Working engineers estimated it at roughly one in one hundred. Feynman’s conclusion has become a foundational principle in engineering safety: for a successful technology, reality must take precedence over public relations, because nature cannot be fooled.
IV. A model debugging its own evaluation
In February 2026, Anthropic released the system card for Claude Opus 4.6, its most capable model at the time. Section 1.2.4.4 contains a remarkable admission: Opus 4.6 was used via Claude Code to debug its own evaluation infrastructure under time pressure.
The system card describes this as “a potential risk where a misaligned model could influence the very infrastructure designed to measure its capabilities,” and characterises it as “a risk we are actively monitoring.”
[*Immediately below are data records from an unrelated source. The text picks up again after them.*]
Lemma C10_exact_role_match_witness :
  (Depends sample_decode (require_role VENDOR) "token-of-alice@example.com"
           sample_db = Return alice <-> role alice = VENDOR) /\
  Depends sample_decode require_vendor "token-of-alice@example.com" sample_db =
    Raise (HTTPException 403 "Operation requires vendor role" []) /\
  get_my_products alice sample_db =
    Raise (HTTPException 403 "Only vendors can access this endpoint" []) /\
  Depends sample_decode require_vendor_or_admin "token-of-alice@example.com"
          sample_db = Return alice.
Proof.
  destruct (C10_exact_role_match sample_decode "token-of-alice@example.com"
              sample_db alice VENDOR eq_refl) as (Hiff & _ & Hadmin).
  destruct (Hadmin eq_refl) as (Hv & _ & Hmine & Hva).
  repeat split; try assumption; apply Hiff.
Defined.

(** ** Token kinds *)

(** The modelled decoder is not a decoder that rejects everything: it yields
    the claims of an unexpired refresh token signed with the secret. *)
Lemma decode_refresh_accepts_refresh secret issued_at ttl now data :
  (now < issued_at + ttl)%Z ->
  Codec.decode_refresh secret now
    (Codec.issue_refresh secret issued_at ttl data) = Some data.
Proof.
  intros Hlt. unfold Codec.decode_refresh, Codec.issue_refresh. simpl.
  rewrite String.eqb_refl. simpl.
  apply Z.ltb_lt in Hlt. rewrite Hlt. reflexivity.
Qed.
(** * CodexHelper: the chat request path of the background worker

    A shallow embedding of the request/response ingestion code of the
    extension's background script (the second module of [src/options.js]:
    [fetchWithRetry], [extractResponseText], [extractStreamDelta],
    [readSseTextStream], [readResponseText] and the [CANCEL_CHAT] / [CHAT]
    message handlers) and of [buildAuthHeaders] from [src/shared/config.js].

    Conventions of the embedding.
    - A JavaScript string is a sequence of UTF-16 code units.  The
      development covers the strings whose code units are below 256 and
      writes each unit as an [ascii]; [String.length] is then the [length]
      of the source.  A [TextDecoder] is the identity on such text, so a
      chunk handed out by [reader.read()] is modelled by the text that
      [decoder.decode(value, { stream: true })] returns for it.
    - Exceptions are explicit: a computation returns [Ok v] or [Throw e],
      where [e] carries the [name] and [message] of the thrown [Error].
    - The host runtime is a parameter wherever the code only calls it:
      [JSON.parse], the IEEE numbers it produces, [fetch] and the stream
      reader.  A concrete JSON reader, [Json.parse], instantiates the
      parameter for the worked examples. *)

From Stdlib Require Import String Ascii List ZArith Lia Bool.
From stdpp Require Import gmap strings pretty.
Import ListNotations.

Open Scope string_scope.
Arguments String.append !s1 s2 /.
Set Warnings "-register-all".

(** ** JavaScript strings *)

Module Js.

Definition LF : ascii := "010"%char.
Definition DQ : ascii := "034"%char.
Definition CR : ascii := "013"%char.
Definition nl : string := String LF "".
Definition cr : string := String CR "".
Definition crlf : string := String CR (String LF "").

(** White space and line terminators, as [trim], [trimStart] and the
    regular-expression class [\s] see them (units below 256). *)
Definition is_space (c : ascii) : bool :=
  match c with
  | "009" | "010" | "011" | "012" | "013" | " " | "160" => true
  | _ => false
  end%char.

Fixpoint trimStart (s : string) : string :=
  match s with
  | "" => ""
  | String c s' => if is_space c then trimStart s' else s
  end.

Fixpoint trimEnd (s : string) : string :=
  match s with
  | "" => ""
  | String c s' =>
      match trimEnd s' with
      | "" => if is_space c then "" else String c ""
      | r => String c r
      end
  end.

Definition trim (s : string) : string := trimEnd (trimStart s).

(** [s.startsWith(p)] *)
Fixpoint startsWith (s p : string) : bool :=
  match p, s with
  | "", _ => true
  | String _ _, "" => false
  | String a p', String b s' => if Ascii.eqb a b then startsWith s' p' else false
  end.

(** [s.indexOf(p)]; [None] stands for the source's [-1]. *)
Fixpoint indexOf (s p : string) : option nat :=
  if startsWith s p then Some 0
  else match s with
       | "" => None
       | String _ s' => option_map S (indexOf s' p)
       end.
(** * android-screen-grabber: a shallow embedding of [AndroidScreenshotTool]

    The tool is a Python class around the [adb] command line utility.  The
    embedding below follows [android-screen-grabber.py] method by method:

    - Python text ([str]) is a list of Unicode code points, so that
      [len], indexing and the per-character methods mean what they mean in
      Python;
    - Python floats are IEEE 754 binary64 numbers ([SpecFloat], precision 53,
      [emax] 1024);
    - the methods run in a state-and-exception monad: the state holds the
      object's two attributes together with the log of subprocesses started
      and the text printed so far; exceptions are Python's;
    - everything outside the program (the [adb] binary, the clock, the
      Unicode tables and library functions of the Python runtime) is a
      variable of the development. *)

From Stdlib Require Import ZArith NArith List String Ascii Bool Lia.
From Stdlib Require Import DecimalString DecimalNat DecimalPos SpecFloat.
From Stdlib Require Import RelationClasses.
Import ListNotations.

Local Open Scope N_scope.

(** ** Python text *)

Module PyStr.

(** A [str] is a sequence of code points. *)
Definition char := N.
Definition pystr := list char.

(** String literals of the source, for the ASCII part of a message. *)
Definition lit (s : string) : pystr := map N_of_ascii (list_ascii_of_string s).

Definition is_ascii (c : char) : bool := c <? 128.

Definition eqb (a b : pystr) : bool :=
  if list_eq_dec N.eq_dec a b then true else false.

(** [str.isspace] of one character: the white space table of CPython's
    [_PyUnicode_IsWhitespace]. *)
Definition isspace (c : char) : bool :=
  ((9 <=? c) && (c <=? 13)) || ((28 <=? c) && (c <=? 32))
  || (c =? 133) || (c =? 160) || (c =? 5760)
  || ((8192 <=? c) && (c <=? 8202))
  || (c =? 8232) || (c =? 8233) || (c =? 8239) || (c =? 8287) || (c =? 12288).

Definition ascii_isalnum (c : char) : bool :=
  ((48 <=? c) && (c <=? 57)) || ((65 <=? c) && (c <=? 90))
  || ((97 <=? c) && (c <=? 122)).

Definition ascii_lower (c : char) : char :=
  if (65 <=? c) && (c <=? 90) then c + 32 else c.

Fixpoint lstrip (s : pystr) : pystr :=
  match s with
  | c :: s' => if isspace c then lstrip s' else s
  | [] => []
  end.

Definition rstrip (s : pystr) : pystr := rev (lstrip (rev s)).

(** [s.strip()] *)
Definition strip (s : pystr) : pystr := rstrip (lstrip s).

Fixpoint startswith (p s : pystr) : bool :=
  match p, s with
  | [], _ => true
  | a :: p', b :: s' => (a =? b) && startswith p' s'
  | _ :: _, [] => false
  end.

(** [sub in s] *)
Fixpoint contains (sub s : pystr) : bool :=
  startswith sub s ||
  match s with
  | [] => false
  | _ :: s' => contains sub s'
  end.

(** [s.split(sep)] for a non-empty [sep]: occurrences are taken from the left
    and do not overlap.  [skip] counts the characters of a separator that was
    just matched and still has to be passed over; [cur] is the piece under
    construction, last character first. *)
Fixpoint split_from (sep : pystr) (skip : nat) (cur : pystr) (s : pystr)
  : list pystr :=
  match s with
  | [] => [rev cur]
  | c :: s' =>
      match skip with
      | S k => split_from sep k cur s'
      | O =>
          if startswith sep s
          then rev cur :: split_from sep (List.length sep - 1) [] s'
          else split_from sep 0 (c :: cur) s'
      end
  end.

Definition split (sep s : pystr) : list pystr := split_from sep 0 [] s.

(** [s.split()]: pieces between runs of white space, no empty piece. *)
Fixpoint split_ws_from (cur : pystr) (s : pystr) : list pystr :=
  match s with
  | [] => match cur with [] => [] | _ => [rev cur] end
  | c :: s' =>
      if isspace c
      then match cur with
           | [] => split_ws_from [] s'
           | _ => rev cur :: split_ws_from [] s'
           end
      else split_ws_from (c :: cur) s'
  end.

Definition split_ws (s : pystr) : list pystr := split_ws_from [] s.

(** [s.replace(old, new)] for a non-empty [old]. *)
Fixpoint replace_from (old new : pystr) (skip : nat) (s : pystr) : pystr :=
  match s with
  | [] => []
  | c :: s' =>
      match skip with
      | S k => replace_from old new k s'
      | O =>
          if startswith old s
          then new ++ replace_from old new (List.length old - 1) s'
          else c :: replace_from old new 0 s'
      end
  end.
(** * tiny-agent: the streaming message parser and the presentation loop

    A shallow embedding of [src/tiny_agent.py]: the regex-driven
    [MessageParser.parse_assistant_message], the tool dispatcher
    [ToolExecutor.execute_tool], and the methods of [Task] that drive a
    conversation ([_present_content], [_make_request], [_task_loop],
    [start_task]).

    Conventions.
    - A Python [str] is a [string]; its characters are the code points
      below 256, and the character classes ([str.isspace], the regex
      class [\w], [str.lower]) are Python's on that range.
    - A [dict] with string keys is an association list kept in insertion
      order, updated in place when a key is assigned again.
    - The backend, the operator at the keyboard and the file system are
      the environment: an [Env] record of functions, and a [World] that
      records what has happened so far.  The operator answers every
      prompt ([input] does not meet the end of its input).
    - A call returns, raises an [Exception], or never returns ([Res]).
      What [print] writes is not part of the state, and the depth of the
      interpreter's stack is not bounded. *)

From Stdlib Require Import String Ascii List Bool Arith Lia.
Import ListNotations.

Local Open Scope list_scope.
Local Open Scope string_scope.
Local Open Scope nat_scope.

(** ** Python strings *)

Module PyStr.

Definition nl : string := String (ascii_of_nat 10) EmptyString.

(** Truth value of a string: [if s:] holds for the non-empty ones. *)
Definition truthy (s : string) : bool :=
  match s with
  | EmptyString => false
  | String _ _ => true
  end.

Definition between (lo hi n : nat) : bool := (lo <=? n) && (n <=? hi).

(** [str.isspace] on one character. *)
Definition isspace (c : ascii) : bool :=
  let n := nat_of_ascii c in
  between 9 13 n || between 28 32 n || (n =? 133) || (n =? 160).

(** The regex class [\w] on one character (str patterns: alphanumeric
    in the Unicode sense, or the underscore). *)
Definition isword (c : ascii) : bool :=
  let n := nat_of_ascii c in
  between 48 57 n || between 65 90 n || (n =? 95) || between 97 122 n
  || (n =? 170) || between 178 179 n || (n =? 181) || between 185 186 n
  || between 188 190 n || between 192 214 n || between 216 246 n
  || between 248 255 n.

Definition lower_char (c : ascii) : ascii :=
  let n := nat_of_ascii c in
  if between 65 90 n || between 192 214 n || between 216 222 n
  then ascii_of_nat (n + 32) else c.

Fixpoint lower (s : string) : string :=
  match s with
  | EmptyString => EmptyString
  | String c s' => String (lower_char c) (lower s')
  end.
Lemma is_finite_spec x : PrimFloat.is_finite x = finito (Prim2SF x).
Proof.
  unfold is_finite, is_nan, is_infinity.
  rewrite !FloatAxioms.eqb_spec, abs_spec.
  replace (Prim2SF infinity) with (S754_infinity false) by reflexivity.
  destruct (Prim2SF x) as [[]|[]| |[] m e]; simpl; try done.
  all: unfold SFeqb, SFcompare; rewrite ?Z.compare_refl, ?Pos.compare_cont_refl; try done.
Qed.

Lemma SFsub_nn x y :
  valid_binary x = true -> valid_binary y = true ->
  nao_negativo x = true -> nao_negativo y = true -> finito y = true ->
  SFltb x y = false ->
  nao_negativo (SF64sub x y) = true.
Proof.
  unfold SF64sub.
  destruct x as [sx|[]| |[] mx ex], y as [sy|[]| |[] my ey];
    try done; try (by destruct sx); try (by destruct sx, sy).
  intros Hx Hy _ _ _ Hlt. unfold SFsub. apply binary_normalize_nn.
  pose proof (mantissas_alinhadas mx ex my ey Hx Hy Hlt). simpl. lia.
Qed.

Lemma SFdiv_nn x my ey :
  nao_negativo x = true ->
  nao_negativo (SF64div x (S754_finite false my ey)) = true.
Proof.
  unfold SF64div.
  destruct x as [[]|[]| |[] mx ex]; try done. intros _. unfold SFdiv.
  destruct (SFdiv_core_binary prec emax (Z.pos mx) ex (Z.pos my) ey)
    as [[mz ez] lz] eqn:E.
  apply binary_round_aux_nn.
  unfold SFdiv_core_binary in E.
  set (s := ex - ey - _) in E.
  set (m' := match s with Z.pos _ => Z.shiftl (Z.pos mx) s
                        | 0 => Z.pos mx | Z.neg _ => 0 end) in E.
  assert (Hm : 0 <= m').
  { subst m'. destruct s; [lia| |lia]. by apply Z.shiftl_nonneg. }
  destruct (Z.div_eucl m' (Z.pos my)) as [q r] eqn:Ed.
  assert (q = m' / Z.pos my) as -> by (unfold Z.div; by rewrite Ed).
  injection E as <- _ _. apply Z.div_pos; lia.
Qed.
(** * kp: harvesting engine of the kp.ru article spider

    Shallow embedding of [kp/spiders/kp_articles.py] (pagination harvester and
    field extractor) and of [kp/pipelines.py] (photo post-processor and Mongo
    storage sink), with the properties of the written specification stated
    over it. *)

From Stdlib Require Import ZArith NArith Ascii String List Lia.
From stdpp Require Import base decidable option list gmap strings fin_maps.

Open Scope Z_scope.

(** ** Python strings

    A Python [str] is a sequence of Unicode code points. *)

Definition pystr : Type := list N.

(** ASCII literal to Python string (used for examples and constants). *)
Definition py (s : string) : pystr :=
  List.map N_of_ascii (list_ascii_of_string s).

Definition SPACE : N := 32%N.
Definition QUESTION : N := 63%N.
Definition COMMA : N := 44%N.
Definition SEMICOLON : N := 59%N.
Definition AMPERSAND : N := 38%N.
Definition NEWLINE : N := 10%N.

(** Unicode whitespace as CPython decides it ([Py_UNICODE_ISSPACE]); both
    [str.strip()] without argument and the class [\s] of [re] on [str]
    patterns use this test. *)
Definition isspace (c : N) : bool :=
  ((9 <=? c) && (c <=? 13) || (28 <=? c) && (c <=? 32)
   || (c =? 133) || (c =? 160) || (c =? 5760)
   || (8192 <=? c) && (c <=? 8202)
   || (c =? 8232) || (c =? 8233) || (c =? 8239) || (c =? 8287)
   || (c =? 12288))%N.
(** ** The bouncy ball script as a whole *)

(** In binary64, whatever the user types, as long as no entry is "nan": when
    [main] reaches its end, the heights it computed start strictly below the
    initial height and are strictly decreasing, the number of bounces it
    prints is not negative and is the number of listed heights above the
    minimum height, and the last listed height is the only one at or below
    the minimum height. *)
Theorem main_without_nan :
  forall (fuel : nat) (np_sqrt : float -> float)
         (entries : list (option float)) (height_list : list float)
         (total_time : float),
    Forall entry_is_number entries ->
    Bounce.main fuel np_sqrt entries = Some (height_list, total_time) ->
    exists initial_height minimum_height energy_loss_coefficient above last,
      Bounce.read_inputs entries
      = Some (initial_height, minimum_height, energy_loss_coefficient)
      /\ strictly_decreasing (initial_height :: height_list)
      /\ height_list = above ++ [last]
      /\ Forall (fun h => (minimum_height <? h)%float = true) above
      /\ (last <=? minimum_height)%float = true
      /\ Bounce.reported_bounces height_list = Z.of_nat (length above)
      /\ total_time
         = Bounce.calculate_time_values np_sqrt initial_height height_list.
Proof.
  intros fuel np_sqrt entries l total Hall E. unfold Bounce.main in E.
  destruct (Bounce.read_inputs entries) as [[[h0 m] c]|] eqn:R;
    [|discriminate].
  destruct (read_inputs_accepted entries h0 m c Hall R)
    as ((A1 & N1) & (A2 & N2) & (A3 & N3)).
  apply initial_height_body_binary64 in A1.
  apply minimum_height_body_binary64 in A2.
  apply energy_loss_coefficient_body_binary64 in A3.
  assert (Hvalid : (0 <=? m)%float = true /\ (m <? h0)%float = true
                   /\ (0 <? c)%float = true /\ (c <? 1)%float = true)
    by intuition congruence.
  destruct Hvalid as (Hm0 & Hm & Hc0 & Hc1).
  destruct (Bounce.calculate_height_values fuel h0 m c) as [l'|] eqn:C;
    [|discriminate].
  injection E as <- <-. unfold Bounce.calculate_height_values in C.
  destruct (height_loop_decreasing_binary64 m c Hm0 Hc0 Hc1 fuel h0 [] l' C)
    as (p' & Ep & Hs). cbn [app] in Ep. subst p'.
  destruct (height_loop_shape (H:=float_arith) m c fuel h0 [] l' Hm C)
    as (p & last & previous & -> & Hp & Hl & Hin & Hprod). cbn [app] in *.
  exists h0, m, c, p, last.
  split; [reflexivity|]. split; [exact Hs|]. split; [reflexivity|].
  split; [exact (Forall_inv_tail Hp)|]. split.
  - assert (Hprev : (0 <? previous)%float = true).
    { apply (FloatFacts.above_floor_positive m previous Hm0).
      exact (proj1 (Forall_forall _ _) Hp previous Hin). }
    assert (Hnum : is_nan last = false).
    { rewrite Hprod.
      exact (FloatFacts.mul_fraction_not_nan previous c Hprev Hc0 Hc1). }
    assert (Hfloor : is_nan m = false).
    { destruct (is_nan m) eqn:N; [|reflexivity].
      now rewrite (FloatFacts.nan_leb_r 0 m N) in Hm0. }
    apply FloatFacts.ltb_false in Hl.
    destruct Hl as [Hl|[Hl|Hl]]; [exact Hl| |]; congruence.
  - split; [|reflexivity].
    unfold Bounce.reported_bounces. rewrite length_app. cbn [length]. lia.
Qed.

Lemma main_without_nan_witness :
  (exists height_list total_time initial_height,
     Bounce.main 20 PrimFloat.sqrt
       [None; Some (-1); Some 2; Some 3; Some 0.01; Some 1.5; Some 0.5]
     = Some (height_list, total_time)
     /\ strictly_decreasing (initial_height :: height_list)
     /\ (0 <= Bounce.reported_bounces height_list)%Z)%float.
Proof.
  assert (E : (exists height_list total_time,
            Bounce.main 20 PrimFloat.sqrt
              [None; Some (-1); Some 2; Some 3; Some 0.01; Some 1.5; Some 0.5]
            = Some (height_list, total_time))%float)
    by (do 2 eexists; reflexivity).
  destruct E as (height_list & total_time & E).
  destruct (main_without_nan 20 PrimFloat.sqrt
              [None; Some (-1); Some 2; Some 3; Some 0.01; Some 1.5; Some 0.5]
              height_list total_time)%float
    as (h0 & m & c & above & last & _ & Hs & _ & _ & _ & Hb & _).
  - repeat constructor.
  - exact E.
  - exists height_list, total_time, h0. split; [exact E|].
    split; [exact Hs|]. rewrite Hb. lia.
Defined.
No formal protocol was applied to manage this risk. No independent verification of the affected infrastructure components was conducted. No methodology exists — at Anthropic or anywhere else in the industry — for determining when it is permissible for a model under evaluation to participate in building or modifying evaluation infrastructure.
This is not an isolated incident. It exists within a pattern. Anthropic’s Responsible Scaling Policy, first published in September 2023, committed to defining ASL-4 capability thresholds and safeguards before training ASL-3 models. Claude Opus 4 triggered ASL-3 in May 2025. As of April 2026, ASL-4 remains undefined.
External evaluators typically receive days, not months, to assess models before release. The time between model releases has compressed to weeks. And in March 2026, Anthropic confirmed it is testing a new model it describes as a “step change” in capabilities — while its Frontier Safety Roadmap’s most concrete near-term security commitment is to select one to three “moonshot R&D projects” and establish further goals for each.
V. Recognising the pattern
The parallels to the Challenger pattern are structural, not merely rhetorical.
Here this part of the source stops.